I have attempted to write this post a few times over the past week, but never got around to finishing it, so week 7 recovery has now merged into week 8. Don't worry, you haven't missed much, other than a parking fine, a speeding ticket and some elves. More on those below.

I think I may need to start using different terminology because the word ‘recovery’ implies a linear progression from being unwell to being well, and I certainly don’t feel that reflects my reality at all. This whole cancer journey, from diagnosis through treatment and into recovery, has been like being on a giant rollercoaster – up, down, upside down, fast, slow, dropping suddenly, spinning in all directions…with some flat parts and calm moments thrown in for good measure – and it feels like a ride that isn’t going to end any time soon.

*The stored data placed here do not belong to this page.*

Definition raise {A} (e : exn) : M A := fun m => (Raise e, m).

(** [try: c  except Exception as e: handler(e)]. *)
Definition try_except {A} (c : M A) (handler : exn -> M A) : M A :=
  fun m =>
    match c m with
    | (Return a, m') => (Return a, m')
    | (Raise e, m') => handler e m'
    end.

Definition gets {A} (f : Manager -> A) : M A := fun m => (Return (f m), m).

Notation "x <- c ;; k" := (bind c (fun x => k))
  (at level 100, c at next level, right associativity).
Notation "c ;;; k" := (bind c (fun _ => k))
  (at level 100, right associativity).

(** [for x in xs: acc = body(x, acc)]. *)
Fixpoint for_each {A S} (xs : list A) (body : A -> S -> M S) (acc : S) : M S :=
  match xs with
  | [] => ret acc
  | x :: xs' => acc' <- body x acc;; for_each xs' body acc'
  end.

Definition set_world (w : World) (m : Manager) : Manager :=
  {| smtp_config := smtp_config m;
     contacts_collection := contacts_collection m;
     templates_collection := templates_collection m;
     campaigns_collection := campaigns_collection m;
     contact_lists_collection := contact_lists_collection m;
     email_logs_collection := email_logs_collection m;
     db_writes := db_writes m;
     world := w |}.

(** The state after [email_logs_collection.insert_one(entry)]. *)
Definition add_log (entry : LogEntry.t) (m : Manager) : Manager :=
  {| smtp_config := smtp_config m;
     contacts_collection := contacts_collection m;
     templates_collection := templates_collection m;
     campaigns_collection := campaigns_collection m;
     contact_lists_collection := contact_lists_collection m;
     email_logs_collection := email_logs_collection m ++ [entry];
     db_writes := db_writes m ++ [InsertLog entry];
     world := world m |}.

(** The state after
    [campaigns_collection.update_one({"name": name}, {"$set": items})]. *)
Definition set_campaign (campaign_name : string) (items : list (string * Value))
    (m : Manager) : Manager :=
  {| smtp_config := smtp_config m;
     contacts_collection := contacts_collection m;
     templates_collection := templates_collection m;
     campaigns_collection :=
       update_campaign campaign_name items (campaigns_collection m);
     contact_lists_collection := contact_lists_collection m;
     email_logs_collection := email_logs_collection m;
     db_writes := db_writes m ++ [UpdateCampaign campaign_name items];
     world := world m |}.

(** [datetime.now()]. *)
Definition now : M datetime :=
  fun m => let (t, w) := datetime_now (world m) in (Return t, set_world w m).

Definition insert_log (entry : LogEntry.t) : M unit :=
  fun m => (Return tt, add_log entry m).

Definition update_one (campaign_name : string) (items : list (string * Value)) : M unit :=
  fun m => (Return tt, set_campaign campaign_name items m).

(** The [try] body of [send_single_email] up to [server.quit()]. *)
Definition run_smtp_session (to_email subject body html_body : string)
    (attachments : option (list string)) : M unit :=
  fun m =>
    let (outcome, w) :=
      smtp_session (smtp_config m) to_email subject body html_body attachments (world m) in
    match outcome with
    | None => (Return tt, set_world w m)
    | Some msg => (Raise (SessionError msg), set_world w m)
    end.

Definition log_email (to_email subject status error_message : string) : M unit :=
  t <- now;;
  insert_log (LogEntry.mk to_email subject status t error_message).

Definition send_single_email (to_email subject body html_body : string)
    (attachments : option (list string)) : M bool :=
  cfg <- gets smtp_config;;
  if decide (server cfg = "")
  then raise (ValueError smtp_not_set)
  else
    try_except
      (run_smtp_session to_email subject body html_body attachments;;;
       log_email to_email subject (EmailStatus_value SENT) "";;;
       ret true)
      (fun e =>
         log_email to_email subject (EmailStatus_value FAILED) (exn_str e);;;
         ret false).

(** The body of the loop [for contact in unique_contacts] of
    [send_campaign], on the pair [(sent_count, failed_count)]. *)
Definition send_to (template : EmailTemplate.t) (attachments : option (list string))
    (contact : Contact) (counts : Z * Z) : M (Z * Z) :=
  try_except
    (let personalized_subject :=
       personalize_email (EmailTemplate.subject template) contact in
     let personalized_body :=
       personalize_email (EmailTemplate.body template) contact in
     let personalized_html := personalize_html template contact in
     ok <- send_single_email (email contact) personalized_subject
             personalized_body personalized_html attachments;;
     if ok : bool then ret (counts.1 + 1, counts.2)
     else ret (counts.1, counts.2 + 1))
    (fun e => ret (counts.1, counts.2 + 1)).

(** [pymongo.ObjectId(oid)].  The source imports [pymongo] and
    [MongoClient] (lines 66-67); the module [pymongo] has no attribute
    [ObjectId], so the attribute lookup raises [AttributeError] before
    the argument is looked at. *)
Definition ObjectId (oid : string) : M string :=
  raise (AttributeError no_ObjectId).

(** The body of the loop [for contact_id in list_doc['contact_ids']] of
    [send_campaign] and of [get_contact_list_contacts], on the list of
    the contacts found so far. *)
Definition append_contact (contact_id : string) (found : list Contact)
    : M (list Contact) :=
  key <- ObjectId contact_id;;
  contacts <- gets contacts_collection;;
  match contacts !! key with
  | Some contact => ret (found ++ [contact])
  | None => ret found
  end.

(** The loop [for list_id in campaign_doc['contact_list_ids']] of
    [send_campaign]. *)
Definition gather_contacts (contact_list_ids : list string) : M (list Contact) :=
  for_each contact_list_ids
    (fun list_id all_contacts =>
       key <- ObjectId list_id;;
       lists <- gets contact_lists_collection;;
       match lists !! key with
       | Some list_doc =>
           for_each (ContactList.contact_ids list_doc) append_contact all_contacts
       | None => ret all_contacts
       end)
    [].

Definition send_campaign (campaign_name : string)
    (attachments : option (list string)) : M Stats :=
  campaigns <- gets campaigns_collection;;
  match find_campaign campaign_name campaigns with
  | None => raise (ValueError ("Campaign not found: " +:+ campaign_name))
  | Some campaign_doc =>
      template_key <- ObjectId (CampaignDoc.template_id campaign_doc);;
      templates <- gets templates_collection;;
      match templates !! template_key with
      | None =>
          raise (ValueError ("Template not found for campaign: " +:+ campaign_name))
      | Some template =>
          all_contacts <- gather_contacts (CampaignDoc.contact_list_ids campaign_doc);;
          let unique := unique_contacts all_contacts in
          let total_count := Z.of_nat (length unique) in
          counts <- for_each unique (send_to template attachments) (0, 0);;
          t <- now;;
          update_one campaign_name
            (status_update t total_count counts.1 counts.2);;;
          ret {| sent := counts.1; failed := counts.2; total := total_count |}
      end
  end.

End Manager.

Arguments Manager : clear implicits.
Arguments M : clear implicits.

(** ** Templates as the specification reads them

    The specification speaks of a template as text in which placeholders
    occur: [{{name}}] with exact double braces and no nested braces.
    The definitions of this part follow its words, to be compared with
    [personalize_email]. *)

(** A piece of a template: literal text, or the placeholder [{{name}}]. *)
Inductive chunk :=
  | Lit (text : string)
  | Hole (name : string).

My sleep continues to be a challenge. Anyone who knows me well will know that I love my sleep. I have always been a very good sleeper, and I struggle on occasions when I don’t get a good nights’ sleep. As a student, I could easily put in 12 hours a night. My dad tells a funny story from when he drove to Munich to pick me up and bring me home many years ago (I lived there, it wasn’t just a weekend break!) – I pretty much slept through the entire journey from Germany to Wales, not even waking when there were some issues at the border, with all the bright lights and noise. So not being able to sleep at the moment is both puzzling and frustrating, and is also taking its toll on me physically. I seem to have taken a few steps backwards in terms of pain, with the pain in my mouth and throat having returned, and I feel exhausted all the time. I took Nytol for the past 2 weeks and whilst it didn’t help with falling asleep, it did help me stay asleep for a good 8 hours. Unfortunately, I can’t take that for more than two weeks so I have sadly been reacquainted with insomnia for the past few nights. My GP has prescribed me sleeping pills, but they make me feel so groggy the next day that they aren't for me. So I have ordered some illegal melatonin from the US and hopefully my Christmas present this year will be the gift of sleep! 

It is probably not helped by the fact that I felt quite well on the days I had been sleeping well, so I have likely been doing too much and not taking enough rest. Recovery is an odd place to be, because externally there appears to be nothing wrong with you, so you get up and go about your day as if there is actually nothing wrong with you. Such is the draw of getting on with life, it’s easy to forget you are meant to be balancing activity with rest, to allow your body the time it needs to fully repair after the trauma it has endured. This has become very apparent to me over the past few days, after a few nights of barely any sleep, as it felt as though I had been transported back to week 3 after treatment, when things had started to get better but still hurt a lot.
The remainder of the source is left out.